Antología que revela una fuerte concepción de lo indoamericano

Por Rodolfo Modern. POESIA.

05 Noviembre 2006
A esta antología de casi cuatrocientas páginas cabe agregar una serie de estudios críticos en los que resaltan los nombres y trabajos de Delfín Leocadio Garasa, Bella Josef, Sebastián Jorgi y Juana Arancibia, quienes, desde ópticas distintas, analizan la vasta e importante obra cumplida por Rubén Vela. Patriarca de una visión indoamericana, pero más que eso, el poeta ahonda en esencias que lo definen y enmarcan una trayectoria honrosa y persistente. No en vano ha recibido, entre muchos, el primer premio de la Municipalidad de la ciudad de Buenos Aires, el del PEN Club del Brasil, el de la Fundación Argentina de la Poesía, el Esteban Echeverría.
El tomo, compuesto con esmero por la editorial, reúne una selección de sus poemas que van desde "Introducción a los días" hasta "Maneras de luchar", más otros agregados como una especie de coda que aluden a figuras de la literatura argentina de la estructura artística de Alejandra Pizarnik, por ejemplo, y que se apartan de su temática esencial.

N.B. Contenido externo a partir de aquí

Lemma no_media_step address w ev :
  accepted_for address ev = false -> no_media address w -> no_media address (step w ev).
Proof.
  intros Hev Hno.
  pose proof Hno as (Ha & Hs & Hc & Hl & Ho & Hp & Hq & Hcalls).
  destruct ev; simpl.
  - case_match; [| done]. done.
  - simpl in Hev. by rewrite Ha, Hev.
  - case_match; [| done]. done.
  - case_match; [| done]. by apply no_media_cleanup.
  - done.
  - unfold initiateCall. case_match; [done |].
    unfold no_media. simpl. repeat split; try done;
      try (by apply not_elem_of_snoc); by apply Forall_app_2; [| repeat constructor].
  - unfold acceptInvite. case_match; [done |].
    unfold no_media. simpl. repeat split; try done;
      try (by apply not_elem_of_snoc); by apply Forall_app_2; [| repeat constructor].
  - unfold declineInvite. case_match; [done |].
    unfold no_media. simpl. repeat split; try done;
      try (by apply not_elem_of_snoc); by apply Forall_app_2; [| repeat constructor].
  - unfold endCall. case_match; [done |].
    unfold no_media. simpl. repeat split; try done;
      try (by apply not_elem_of_snoc); by apply Forall_app_2; [| repeat constructor].
  - unfold toggleMute. by rewrite Hs.
  - unfold toggleVideo. by rewrite Hs.
  - rewrite Ho. by rewrite bool_decide_eq_false_2 by apply not_elem_of_nil.
  - rewrite Ho. by rewrite bool_decide_eq_false_2 by apply not_elem_of_nil.
  - destruct (pending w !! i) as [t |] eqn:Hi; [| done].
    assert (no_media address
              (mkWorld (app w) (calls w) (delete i (pending w)) (liveStreams w)
                 (openConnections w) (runningTimers w) (nextHandle w))) as Hdel.
    { unfold no_media. simpl. repeat split; try done; by apply not_elem_of_delete. }
    assert (t <> await_getUserMedia) as Hne.
    { intros ->. apply Hp. by eapply list_elem_of_lookup_2. }
    destruct t, o; simpl; try done; by apply no_media_cleanup.
Qed.

(** X21.  Media is captured only on the initiator's side.  As long as no
    [CallAccepted] event naming the local user as initiator is let through,
    and whatever else happens (invitations accepted, [CallStarted] and
    [CallEnded] events, button presses, settled promises), the object never
    asks for the camera, never holds a stream or a peer connection, and
    never calls [startVideoCall]. *)
Theorem callee_never_captures_media address evs :
  Forall (fun ev => accepted_for address ev = false) evs ->
  let w := run (constructor address) evs in
  localStream (app w) = None
  /\ peerConnection (app w) = None
  /\ liveStreams w = []
  /\ openConnections w = []
  /\ (await_getUserMedia ∉ pending w)
  /\ Forall (fun c => is_startVideoCall c = false) (calls w).
Proof.
  intros Hall w.
  assert (forall evs v,
            Forall (fun ev => accepted_for address ev = false) evs ->
            no_media address v -> no_media address (run v evs)) as Hrun.
  { clear. intros evs. induction evs as [| ev evs IH]; intros v Hall Hv; [done |].
    apply Forall_cons in Hall as [Hev Hall].
    apply IH; [done | by apply no_media_step]. }
  assert (no_media address (constructor address)) as Hinit.
  { unfold no_media. simpl. repeat split; try done; apply not_elem_of_nil. }
  destruct (Hrun evs _ Hall Hinit) as (_ & Hs & Hc & Hl & Ho & Hp & _ & Hcalls).
  done.
Qed.

(** *** The arguments of the contract calls *)

Lemma calls_step w ev :
  exists more, calls (step w ev) = calls w ++ more
               /\ Forall (fun c => has_arguments c = true) more.
Proof.
  assert (exists more, calls w = calls w ++ more
                       /\ Forall (fun c => has_arguments c = true) more) as Hsame.
  { exists []. by rewrite app_nil_r. }
  destruct ev; simpl.
  - by case_match.
  - case_match; [| done]. by rewrite handleCallAccepted_eq.
  - by case_match.
  - case_match; [| done]. by rewrite cleanup_calls.
  - done.
  - unfold initiateCall. destruct (truthy _) eqn:Ht; simpl; [| done].
    eexists. split; [reflexivity |]. by repeat constructor.
  - unfold acceptInvite. destruct (truthy _) eqn:Ht; simpl; [| done].
    eexists. split; [reflexivity |]. by repeat constructor.
  - unfold declineInvite. destruct (truthy _) eqn:Ht; simpl; [| done].
    eexists. split; [reflexivity |]. by repeat constructor.
  - unfold endCall. destruct (truthy _) eqn:Ht; simpl; [| done].
    eexists. split; [reflexivity |]. by repeat constructor.
  - unfold toggleMute. by case_match.
  - unfold toggleVideo. by case_match.
  - by case_match.
  - case_match; [| done]. unfold sendSignalingData.
    destruct (truthy _) eqn:Ht; simpl; [| done].
    eexists. split; [reflexivity |]. by repeat constructor.
  - destruct (pending w !! i) as [t |]; [| done].
    destruct t, o; cbn [resume]; rewrite ?cleanup_calls; simpl; try done.
    eexists. split; [reflexivity |]. by repeat constructor.
Qed.
Definition UnmarshalBSONValue (u : UUID) (typ : ascii) (data : bytes) : outcome UUID :=
  if Ascii.eqb typ Bson.TypeNull then Returns EmptyString None
  else if negb (Ascii.eqb typ Bson.TypeBinary) then
    Returns u (Some (ErrorString "wrong bson type expected binary"))
  else match Bson.UnmarshalValue_Binary typ data with
       | Err e => Returns u (Some e)
       | Ok bin =>
         if negb (Ascii.eqb (Bson.Subtype bin) Bson.TypeBinaryUUID) then
           Returns u (Some (ErrorString "wrong subtype"))
         else let (uid, err) := GUuid.FromBytes (Bson.Data bin) in
              match err with
              | Some e => Returns u (Some e)
              | None => Returns (GUuid.String_ uid) None
              end
       end.

End UUID.

(** ** Binary (the generic binary type) *)
Module Binary.

Definition Binary := bytes.

Definition MarshalJSON (b : Binary) : string * option go_error :=
  if Nat.eqb (length b) 0 then Json.Marshal_nil
  else Json.Marshal_string (B64.EncodeToString b).

Definition UnmarshalJSON (b : Binary) (data : string) : outcome Binary :=
  if Nat.eqb (String.length data) 0 then Returns [] None
  else let (base64Str, err) := Json.Unmarshal_string data EmptyString in
       match err with
       | Some e => Returns b (Some e)
       | None =>
         if Nat.eqb (String.length base64Str) 0 then Returns [] None
         else let (bs, err2) := B64.DecodeString base64Str in
              match err2 with
              | Some e => Returns b (Some e)
              | None => Returns bs None
              end
       end.

Definition MarshalBSONValue (b : Binary) : ascii * bytes * option go_error :=
  if Nat.eqb (length b) 0 then bson_null
  else marshalBsonValue
         (Bson.VBinary {| Bson.Subtype := Bson.TypeBinaryGeneric; Bson.Data := b |}).

Definition UnmarshalBSONValue (b : Binary) (typ : ascii) (data : bytes) : outcome Binary :=
  if Ascii.eqb typ Bson.TypeNull then Returns [] None
  else if negb (Ascii.eqb typ Bson.TypeBinary) then
    Returns b (Some (ErrorString "wrong bson type expected binary"))
  else match Bson.UnmarshalValue_Binary typ data with
       | Err e => Returns b (Some e)
       | Ok prim =>
         if negb (Ascii.eqb (Bson.Subtype prim) Bson.TypeBinaryGeneric) then
           Returns b (Some (ErrorString "wrong bson subtype expected generic"))
         else Returns (Bson.Data prim) None
       end.

End Binary.

(** ** string.go.  [NullString] has no decoder of its own: decoding uses the
    default decoders of a Go string. *)
Module NullString.

Definition NullString := string.

Definition MarshalJSON (v : NullString) : string * option go_error :=
  if Nat.eqb (String.length v) 0 then Json.Marshal_nil else Json.Marshal_string v.

Definition MarshalBSONValue (v : NullString) : ascii * bytes * option go_error :=
  if Nat.eqb (String.length v) 0 then bson_null else Bson.MarshalValue (Bson.VString v).

Definition UnmarshalJSON (v : NullString) (data : string) : outcome NullString :=
  let (s, err) := Json.Unmarshal_string data v in Returns s err.

Definition UnmarshalBSONValue (v : NullString) (typ : ascii) (data : bytes)
  : outcome NullString :=
  BsonDecode.store v (BsonDecode.String_ typ data).

End NullString.

(** ** number.go.  The number types have no decoders of their own either. *)
Module NullInt32.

Dentro de su vasta concepción de lo indoamericano, Rubén Vela pone de relieve la fuerza de medio continente, habitado por una humanidad muchas veces sufriente y humillada por causas que le son ajenas. Es que Rubén Vela se reconoce seguidor de Neruda, de César Vallejo y de Vicente Huidobro, poetas del Pacífico, aunque sus lecturas abarcan otros territorios poéticos. En un verso sin complicaciones sintácticas ni de otro tipo, dotado de una enjundia ejemplar, rebosante de una energía que excede la de la simple palabra escrita, Vela exalta, en todos los tonos, la naturaleza del hombre americano, tendido hacia una libertad merecida y no lograda aún, y glorifica una civilización que va desde el trabajo de la piedra hasta el esplendor de las ciudades aztecas, mayas e incas, jalones de un semicontinente todavía vivo pero contaminado por hábitos que le son ajenos en lo básico. Garasa ha visto bien su carácter atávico y ha señalado, como todos, su amor por esa América de muchos tiempos. En cuanto a Sebastián Jorgi, señala ese "continente del maíz" y la presencia, no desaparecida, de los dioses y de su compleja mitología, todo ello con un envidiable poder de síntesis que no descarta en ocasiones cierto barroquismo expresivo.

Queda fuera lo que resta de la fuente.